→ **What to produce**: Search the entries for the word "gives". Copy every line that holds it.
START Exercise data
(** What one reading of the clock does: what it returns is a date of the clock when
    no update comes in between. *)
Lemma fill_run s : exists v d, fill_rtcdate s = Ret v (set_dev d s) /\ binary d = binary (pl_dev s) /\ now (pl_dev s) <= now d /\
    (forall K n, (n + 12 <= 52)%nat -> later K n (pl_dev s) -> later K (n + 12) d) /\ (forall n, quiet (n + 12) (pl_dev s) -> quiet n d) /\
    (forall n, still (n + 12) (pl_dev s) -> still n d /\ now d = now (pl_dev s) /\ v = coded_date (binary (pl_dev s)) (date (now (pl_dev s)))).
Proof.
  unfold fill_rtcdate.
  destruct (cmos_read_run s SECS ltac:(index)) as (v1 & d1 & R1 & B1 & N1 & _ & _ & L1 & Q1 & S1). mstep R1.
  destruct (cmos_read_run (set_dev d1 s) MINS ltac:(index)) as (v2 & d2 & R2 & B2 & N2 & _ & _ & L2 & Q2 & S2). mstep R2.
  destruct (cmos_read_run (set_dev d2 s) HOURS ltac:(index)) as (v3 & d3 & R3 & B3 & N3 & _ & _ & L3 & Q3 & S3). mstep R3.
  destruct (cmos_read_run (set_dev d3 s) DAY ltac:(index)) as (v4 & d4 & R4 & B4 & N4 & _ & _ & L4 & Q4 & S4). mstep R4.
  destruct (cmos_read_run (set_dev d4 s) MONTH ltac:(index)) as (v5 & d5 & R5 & B5 & N5 & _ & _ & L5 & Q5 & S5). mstep R5.
  destruct (cmos_read_run (set_dev d5 s) YEAR ltac:(index)) as (v6 & d6 & R6 & B6 & N6 & _ & _ & L6 & Q6 & S6). mstep R6.
  cbn [pl_dev set_dev] in *. eexists _, d6. split; [reflexivity|]. split; [congruence|]. split; [lia|]. split; [|split].
  - intros K n Hn H. replace (n + 12)%nat with (n + 2 + 2 + 2 + 2 + 2 + 2)%nat by lia. apply L6, L5, L4, L3, L2, L1; lia || done.
  - intros n H. replace (n + 12)%nat with (n + 2 + 2 + 2 + 2 + 2 + 2)%nat in H by lia. by apply Q6, Q5, Q4, Q3, Q2, Q1.
  - intros n H. replace (n + 12)%nat with (n + 2 + 2 + 2 + 2 + 2 + 2)%nat in H by lia.
    destruct (S1 _ H) as (H1 & M1 & F1). destruct (S2 _ H1) as (H2 & M2 & F2). destruct (S3 _ H2) as (H3 & M3 & F3).
    destruct (S4 _ H3) as (H4 & M4 & F4). destruct (S5 _ H4) as (H5 & M5 & F5). destruct (S6 _ H5) as (H6 & M6 & F6).
    split; [done|]. split; [congruence|]. rewrite M5, M4, M3, M2, M1, B5, B4, B3, B2, B1 in F6. rewrite M4, M3, M2, M1, B4, B3, B2, B1 in F5.
    rewrite M3, M2, M1, B3, B2, B1 in F4. rewrite M2, M1, B2, B1 in F3. rewrite M1, B1 in F2.
    unfold coded_date. by rewrite (F1 _ eq_refl), (F2 _ eq_refl), (F3 _ eq_refl), (F4 _ eq_refl), (F5 _ eq_refl), (F6 _ eq_refl).
Qed.

Lemma quiet_le m n d : (m <= n)%nat -> quiet n d -> quiet m d.
Proof.
  revert n d. induction m as [|m IH]; intros n d Hmn; [done|]. destruct n as [|n]; [lia|]. intros (H1 & H2 & H3 & H4). split; [done|]. split; [intros r Hr; by apply (IH n); [lia|apply H2]|]. split; [done|]. by apply (IH n); [lia|].
Qed.

(** Enough rounds are left for the loop. *)
Definition enough (fuel : nat) (d : D) : Prop := (0 < fuel)%nat /\ (quiet 26 d \/ exists K, settles K d /\ (K + 1 < fuel)%nat).

Lemma enough_start K fuel d : settles K d -> (K + 1 < fuel)%nat -> enough fuel d.
Proof. intros H Hf. split; [lia|]. right. by exists K. Qed.

(** After a round that took [n] accesses, from a device that was not quiet. *)
Lemma enough_round n fuel d d' : enough (S fuel) d -> (1 <= n <= 26)%nat -> (quiet 26 d -> False) -> (forall K, later K 0 d -> later K n d') -> enough fuel d'.
Proof.
  intros [_ H] Hn Hq HW. destruct H as [H|(K & HK & Hf)]; [done|]. assert (HL : later K 0 d) by (right; by rewrite Nat.sub_0_r).
  destruct K as [|K]; [destruct Hq; destruct HK as [HK|[]]; by apply (quiet_le 26 52); [lia|]|]. split; [lia|]. destruct (HW _ HL) as [(j & Hj & Hq')|Hs]; [left; by apply (quiet_le 26 (52 - j)); [lia|]|]. right. exists (S K - n)%nat. split; [done|lia].
Qed.

Lemma cmos_loop_run fuel : forall s, enough fuel (pl_dev s) ->
  exists d t, cmos_loop fuel s = Ret (coded_date (binary (pl_dev s)) (date t)) (set_dev d s) /\ binary d = binary (pl_dev s) /\ now (pl_dev s) <= t <= now d.
Proof.
  induction fuel as [|fuel IH]; intros s He; [destruct He; lia|]. cbn [cmos_loop].
  destruct (fill_run s) as (v1 & d1 & R1 & B1 & N1 & L1 & Q1 & S1). mstep R1.
  destruct (cmos_read_run (set_dev d1 s) CMOS_STATA ltac:(index)) as (a & d2 & R2 & B2 & N2 & _ & U2 & L2 & Q2 & S2). mstep R2. cbn [pl_dev set_dev] in *.
  destruct (Z.eqb_spec (Z.land a CMOS_UIP) 0) as [Ea|Ea]; cbn [negb].
  - destruct (fill_run (set_dev d2 s)) as (v2 & d3 & R3 & B3 & N3 & L3 & _ & S3). mstep R3. cbn [pl_dev set_dev] in *.
    destruct (S3 0%nat) as (_ & M3 & V3); [left; by apply U2|]. rewrite B2, B1 in V3. case_bool_decide as Ev.
    + exists d3, (now d2). split; [rewrite Ev, V3; done|]. split; [congruence|lia].
    + destruct (IH (set_dev d3 s)) as (d & t & R & Bd & T).
      { apply (enough_round 26 fuel (pl_dev s) d3 He); [lia| |intros K HK; apply (L3 K 14%nat), (L2 K 12%nat), (L1 K 0%nat); lia || done].
        intros Hq. apply Ev. destruct (S1 14%nat (or_intror Hq)) as (_ & M1 & V1). pose proof (Q1 14%nat Hq) as H1.
        destruct (S2 12%nat (or_intror H1)) as (_ & M2 & _). rewrite V1, V3. congruence. }
      exists d, t. cbn [pl_dev set_dev] in *. split; [rewrite B3, B2, B1 in R; exact R|]. split; [congruence|lia].
  - destruct (IH (set_dev d2 s)) as (d & t & R & Bd & T).
    { apply (enough_round 14 fuel (pl_dev s) d2 He); [lia| |intros K HK; apply (L2 K 12%nat), (L1 K 0%nat); lia || done]. intros Hq. pose proof (Q1 14%nat Hq) as H1. destruct (Q2 12%nat H1) as (_ & HU). by apply Ea, HU. }
    exists d, t. cbn [pl_dev set_dev] in *. split; [rewrite B2, B1 in R; exact R|]. split; [congruence|lia].
Qed.
Record inv (c n : nat) (F : nat -> Z) (free : list Z) (s : sys) : Prop := {
  v_ready : kready c (y_mach s);
  v_free : free_inv (y_mach s) free;
  v_end : code < kend (y_mach s);
  v_lapic : pl_lapic (y_plat s) = l;
  v_len : length (y_aps s) = length apicids;
  v_count : (length (begun (y_bsp s)) + length free = n)%nat;
  v_pages : NoDup ((F <$> begun (y_bsp s)) ++ free);
  v_pc : match y_bsp s with Head i => (i <= length apicids)%nat | Finished => True | b => exists i p, current b = Some (i, p) /\ F i = p /\ i <> me /\ (i < length apicids)%nat end;
  v_words : words (y_bsp s) (mem (y_mach s));
  v_aps : forall j x, y_aps s !! j = Some x -> ap_at F (y_bsp s) j x;
  v_ipis : forall j a v, apicids !! j = Some a -> (a, v) ∈ ipis (pl_dev (y_plat s)) -> is_startup v = true ->
    v = Z.lor STARTUP 7 /\ j ∈ begun (y_bsp s) /\ match y_bsp s with Stack i _ | Word1 i _ | Word2 i _ | Word3 i _ => j <> i | _ => True end;
  v_sent : match y_bsp s with Waiting i _ => forall a, apicids !! i = Some a -> (a, Z.lor STARTUP 7) ∈ ipis (pl_dev (y_plat s)) | _ => True end }.

(** ** Every step keeps it *)

Lemma elem_begun i j : j ∈ filter (fun j => j <> me) (seq 0 i) <-> j <> me /\ (j < i)%nat.
Proof. rewrite list_elem_of_filter, elem_of_seq. lia. Qed.

Lemma begun_S i : filter (fun j => j <> me) (seq 0 (S i)) = filter (fun j => j <> me) (seq 0 i) ++ (if decide (i = me) then [] else [i]).
Proof.
  rewrite seq_S, filter_app. simpl. f_equal. destruct (decide (i = me)) as [->|Hi]; [rewrite filter_cons_False|rewrite filter_cons_True]; try done. intros H. by apply H.
Qed.

Lemma length_begun i : (length (filter (fun j => j <> me) (seq 0 i)) <= i)%nat.
Proof. etransitivity; [apply length_filter|]. by rewrite length_seq. Qed.

Lemma free_inv_upd k free a v : free_inv k free -> a < code -> code < kend k -> free_inv (upd_mem a v k) free.
Proof.
  intros (H1 & H2 & H3) Ha Hk. split; [|done]. eapply freelist_rep_frame; [|exact H1]. intros q Hq. rewrite Forall_forall in H3. destruct (H3 q Hq) as (_ & Hq' & _). apply ld_st_ne. cbn in *. lia.
Qed.

Lemma ap_busy F b j x : ap_at F b j x -> is_started x = false -> x <> Halted \/ (j ∈ begun b /\ match b with Stack i _ | Word1 i _ | Word2 i _ | Word3 i _ => j <> i | _ => True end) -> exists p, b = Waiting j p.
Proof.
  unfold ap_at. intros H Hs Hx. destruct (decide (j ∈ begun b)) as [Hj|Hj]; [|destruct Hx as [Hx|[Hx _]]; done]. destruct H as [_ H]. destruct b; cbn [current] in H; try congruence; (destruct (decide (j = i)) as [->|Hne]; [|congruence]); (destruct Hx as [Hx|[_ Hx]]; try congruence). all: eauto.
Qed.

(** A processor that is being started makes a step. *)
Lemma inv_ap c n F free k p b aps j x x' : inv c n F free (mksys k p b aps) -> aps !! j = Some x -> (exists q, b = Waiting j q) -> ap_ok (F j) x' -> inv c n F free (mksys k p b (<[j := x']> aps)).
Proof.
  intros [H1 H2 H3 H4 H5 H6 H7 H8 H9 H10 H11 H12] Hx [q ->] Hok. cbn [y_mach y_plat y_bsp y_aps] in *. split; cbn [y_mach y_plat y_bsp y_aps]; try done; [by rewrite length_insert|].
  intros j' y Hy. destruct (decide (j' = j)) as [->|Hne]; [|rewrite list_lookup_insert_ne in Hy by done; by apply H10]. rewrite list_lookup_insert_eq in Hy by (by eapply lookup_lt_Some). injection Hy as <-.
  specialize (H10 j x Hx). unfold ap_at in *. destruct (decide (j ∈ begun (Waiting j q))) as [Hj|Hj]; [|destruct Hj; cbn; apply elem_of_app; right; by apply list_elem_of_singleton]. split; [done|]. cbn. by destruct (decide (j = j)).
Qed.

Context (Hnd : NoDup apicids) (Hbytes : Forall (fun a => 0 <= a < 256) apicids).

Lemma inv_alloc c n F free k p aps i r k' : (length apicids <= n)%nat -> inv c n F free (mksys k p (Head i) aps) -> (i < length apicids)%nat -> i <> me -> kalloc k = Ret r k' ->
  exists F' free', inv c n F' free' (mksys k' p (Stack i r) aps).
Proof.
  intros Hn [H1 H2 H3 H4 H5 H6 H7 H8 H9 H10 H11 H12] Hi Hne Hk. cbn [y_mach y_plat y_bsp y_aps begun current words] in *. destruct (kalloc_inv c k free H1 H2) as (k1 & R & K1 & K2 & K3 & K4 & K5). rewrite Hk in R. injection R as -> <-.
  destruct free as [|r free]; [pose proof (length_begun i); simpl in H6; lia|]. cbn [hd tail] in *. set (F' := fun j => if decide (j = i) then r else F j).
  assert (HF : forall j, j <> i -> F' j = F j) by (intros j Hj; unfold F'; by destruct (decide (j = i))). assert (HFi : F' i = r) by (unfold F'; by destruct (decide (i = i))).
  assert (Hl : F' <$> filter (fun j => j <> me) (seq 0 i) = F <$> filter (fun j => j <> me) (seq 0 i)). { apply list_fmap_ext. intros q j Hj. apply HF. apply list_elem_of_lookup_2, elem_begun in Hj. lia. }
  exists F', free. split; cbn [y_mach y_plat y_bsp y_aps begun current words]; try done.
  - by rewrite K3.
  - rewrite length_app. cbn in *. lia.
  - rewrite fmap_app, Hl. cbn. rewrite HFi. by rewrite <- app_assoc.
  - by exists i, r.
  - intros j x Hx. specialize (H10 j x Hx). unfold ap_at in *. cbn [begun current] in *. destruct (decide (j = i)) as [->|Hj].
    + rewrite decide_False in H10 by (rewrite elem_begun; lia). subst x. rewrite decide_True by (apply elem_of_app; right; by apply list_elem_of_singleton). done.
    + destruct (decide (j ∈ filter (fun j => j <> me) (seq 0 i))) as [Hb|Hb]; [rewrite decide_True by (apply elem_of_app; by left); by rewrite HF|]. rewrite decide_False; [done|]. rewrite elem_of_app, list_elem_of_singleton. tauto.
  - intros j a v Ha Hv Hs. destruct (H11 j a v Ha Hv Hs) as (E1 & E2 & _). split; [done|]. split; [apply elem_of_app; by left|]. apply elem_begun in E2. lia.
Qed.
Lemma inode_writes_run fuel fi src i n s f x :
  fs_idle s -> f_files s !! fi = Some f -> file_idle s (fl_ip f) x -> 0 <= fl_off f <= i_size x -> 0 <= i <= n -> fl_off f + (n - i) <= 71680 ->
  n <= Z.of_nat (length src) -> (Z.to_nat (n - i) <= fuel)%nat -> (nblocks (fl_off f) (n - i) + cuts (n - i) + noind x <= nfree s)%nat ->
  exists s' x', inode_writes fuel fi src i n s = Ret n s' /\ stored s f x src i (n - i) s' x' /\
    f_files s' !! fi = Some (set_fl_off (fl_off f + (n - i)) f) /\ crash_prefix s f x src i (n - i) s'.
Proof.
  revert s f x i. induction fuel as [|fuel IH]; intros s f x i I Hf Hx Ho Hi Hmax Hsrc Hfuel Hfree; cbn [inode_writes].
  - destruct (Z.ltb_spec i n); [lia|]. assert (i = n) as -> by lia. rewrite Z.sub_diag. apply (writes_nothing fi); [done|done|done|lia].
  - destruct (Z.ltb_spec i n) as [Hlt|].
    2:{ assert (i = n) as -> by lia. rewrite Z.sub_diag. apply (writes_nothing fi); [done|done|done|lia]. }
    set (m := if write_max <? n - i then write_max else n - i).
    assert (Hm : m = Z.min 6656 (n - i)) by (unfold m; change write_max with 6656; destruct (Z.ltb_spec 6656 (n - i)); lia). clearbody m.
    pose proof (nblocks_max (fl_off f) m ltac:(lia) ltac:(lia)) as Hnb.
    destruct (writes_budget (fl_off f) (n - i) m (nfree s) (nfree s + nblocks (fl_off f) m) (noind x) (noind x)) as [Hb1 _]; [lia|lia|done|done|lia|].
    destruct (inode_write_run fi src i m s f x I Hf Hx) as (s1 & x1 & R1 & I1 & Hx1 & W1 & Hf1 & HW1 & C1); [split; [done|lia|lia|lia|done]|]. mstep R1.
    destruct (Z.ltb_spec m 0); [lia|]. rewrite Z.eqb_refl. cbn [negb]. rewrite bind_unless_false.
    destruct (writes_budget (fl_off f) (n - i) m (nfree s) (nfree s1) (noind x) (noind x1)) as [_ Hb2]; [lia|lia|done|done|apply W1|].
    pose proof (stored_round _ _ _ _ _ _ _ _ I1 Hx1 W1) as S1. pose proof (wn_size _ _ _ _ _ _ _ _ W1) as Hsz.
    destruct (IH s1 (set_fl_off (fl_off f + m) f) x1 (i + m) I1 Hf1 Hx1) as (s2 & x2 & R2 & S2 & Hf2 & C2); cbn [fl_off set_fl_off]; try lia.
    { replace (n - (i + m)) with (n - i - m) by lia. done. }
    replace (n - (i + m)) with (n - i - m) in * by lia. exists s2, x2. split; [done|]. split; [|split].
    + replace (n - i) with (m + (n - i - m)) by lia. eapply stored_trans; try done; lia.
    + rewrite Hf2. cbn [fl_off set_fl_off]. unfold set_fl_off. simpl. do 2 f_equal. lia.
    + eapply (crash_round s f x src i m (n - i) s1 x1 s2); try done; lia.
Qed.
(** A write is atomic.  Between transactions, one round of the loop of
    [filewrite] writes its bytes at the offset of the open file and advances the
    offset; the file system is at rest again, with the other blocks in use as
    before.  If the machine crashes after any of the disk writes of the round,
    and recovery crashes any number of times, a recovery that completes gives
    the blocks of the disk from before the round, or those from after it. *)
Theorem write_crash_atomic fi src i n s f x :
  fs_idle s -> f_files s !! fi = Some f -> file_idle s (fl_ip f) x -> can_write s f x src i n ->
  exists s' x', inode_write fi src i n s = Ret n s' /\ fs_idle s' /\ file_idle s' (fl_ip f) x' /\ written s f x src i n s' x' /\
    f_files s' !! fi = Some (set_fl_off (fl_off f + n) f) /\
    forall W1 W2 ws, f_writes s' = W2 ++ W1 ++ f_writes s -> crashes s (W1 ++ f_writes s) ws -> recovers s ws (disk s) \/ recovers s ws (disk s').
Proof.
  intros I Hf Hx C. destruct (inode_write_run fi src i n s f x I Hf Hx C) as (s' & x' & R & I' & Hx' & W & Hf' & _ & Cr). by exists s', x'.
Qed.

(** C2. [filewrite] writes all its bytes, and a crash leaves a prefix of them.
    With room on the disk the loop of [filewrite] returns [n], the file holds the
    [n] bytes from its offset on, and the offset has advanced by [n].  After a
    crash at any disk write of the loop, recovery gives the disk of a file
    system at rest whose file holds the first [m] of the bytes, for some [m]. *)
Theorem filewrite_crash_prefix fi src n s f x :
  fs_idle s -> f_files s !! fi = Some f -> file_idle s (fl_ip f) x -> 0 <= fl_off f <= i_size x -> 0 <= n -> fl_off f + n <= 71680 ->
  n <= Z.of_nat (length src) -> (nblocks (fl_off f) n + cuts n + noind x <= nfree s)%nat ->
  exists s' x', inode_writes (Z.to_nat n) fi src 0 n s = Ret n s' /\ stored s f x src 0 n s' x' /\
    f_files s' !! fi = Some (set_fl_off (fl_off f + n) f) /\
    forall W1 W2 ws, f_writes s' = W2 ++ W1 ++ f_writes s -> crashes s (W1 ++ f_writes s) ws ->
      exists t y m, 0 <= m <= n /\ stored s f x src 0 m t y /\ recovers s ws (disk t).
Proof.
  intros I Hf Hx Ho Hn Hmax Hsrc Hfree.
  destruct (inode_writes_run (Z.to_nat n) fi src 0 n s f x I Hf Hx) as (s' & x' & R & S & Hf' & [_ C]); rewrite ?Z.sub_0_r in *; try done; try lia.
  by exists s', x'.
Qed.
End write.

(** ** A file system at rest *)

Definition ino_idle : inode := set_i_lock (mksleep 0 0) ino40.
Definition open40 : file := mkfile FD_INODE 1 1 1 0 0 0.
Definition fs1 : fstate :=
  mkfs small_disk [] 40 (replicate 30 buf0) (seq 0 30) (mklog 2 30 0 0 1 0 (replicate 30 0)) sb40 (ino_idle :: replicate 49 inode0) [open40] 1 0.

Lemma fs1_idle : fs_idle fs1.
Proof.
  pose proof fs0_tx as [[A1 A2 A3 A4 A5 A6] [B1 B2 B3 B4 B5 B6 B7] C D E F G H]. split; [by split|..|reflexivity|reflexivity|reflexivity|].
  - split; [by vm_compute| |apply not_elem_of_nil]. unfold home. change (0 <= 1 < 40 /\ ~ (2 <= 1 < 2 + 30)). lia.
  - split; [reflexivity|]. split; [|discriminate]. change (used (view fs0) sb40 1 = true). unfold used. rewrite fs0_view. by vm_compute.
Qed.

Lemma fs1_view b : view fs1 b = view fs0 b.
Proof. unfold view. reflexivity. Qed.

Lemma fs1_file : file_idle fs1 0 ino_idle.
Proof.
  assert (D : dframe fs0 fs1) by (split; [reflexivity|split; reflexivity]).
  split; [|discriminate|exact (Z.le_refl 1)|reflexivity|discriminate|].
  - apply (same_file fs0 fs1 D (fun b _ => fs1_view b) (tx_size _ _ _ fs0_tx) fs0_layout 0 ino40 ino_idle); [reflexivity|reflexivity|apply fs0_file].
  - intros k Hk. assert (E : slot (view fs1) ino_idle k = 0) by exact (ino40_slot (view fs1) k Hk). rewrite E. discriminate.
Qed.

Lemma fs1_room : (nblocks 0 3 = 1 /\ cuts 3 = 0 /\ noind ino_idle = 1 /\ nfree fs1 = 2)%nat.
Proof. by vm_compute. Qed.

Lemma fs1_can_write : can_write fs1 open40 ino_idle [1; 2; 3] 0 3.
Proof. destruct fs1_room as (E1 & _ & E3 & E4). split; simpl fl_off; rewrite ?E1, ?E3, ?E4; simpl; lia. Qed.

Lemma write_crash_atomic_witness : exists s', @inode_write no_devices 0 [1; 2; 3] 0 3 fs1 = Ret 3 s' /\ fs_idle s'.
Proof.
  destruct (@write_crash_atomic no_devices 0 [1; 2; 3] 0 3 fs1 open40 ino_idle fs1_idle eq_refl fs1_file fs1_can_write) as (s' & x' & R & I & _).
  exists s'. split; [exact R|exact I].
Defined.

Lemma filewrite_crash_prefix_witness : exists s', @inode_writes no_devices 3 0 [1; 2; 3] 0 3 fs1 = Ret 3 s'.
Proof.
  pose proof (@filewrite_crash_prefix no_devices 0 [1; 2; 3] 3 fs1 open40 ino_idle fs1_idle eq_refl fs1_file) as H.
  destruct fs1_room as (E1 & E2 & E3 & E4). change (fl_off open40) with 0 in H. rewrite E1, E2, E3, E4 in H.
  destruct H as (s' & x' & R & _); [split; [lia|exact (Z.le_refl 0)]|lia|lia|simpl; lia|simpl; lia|]. exists s'. exact R.
Defined.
END Exercise data
→ **Answer to the problem**:
    and recovery crashes any number of times, a recovery that completes gives
    crash at any disk write of the loop, recovery gives the disk of a file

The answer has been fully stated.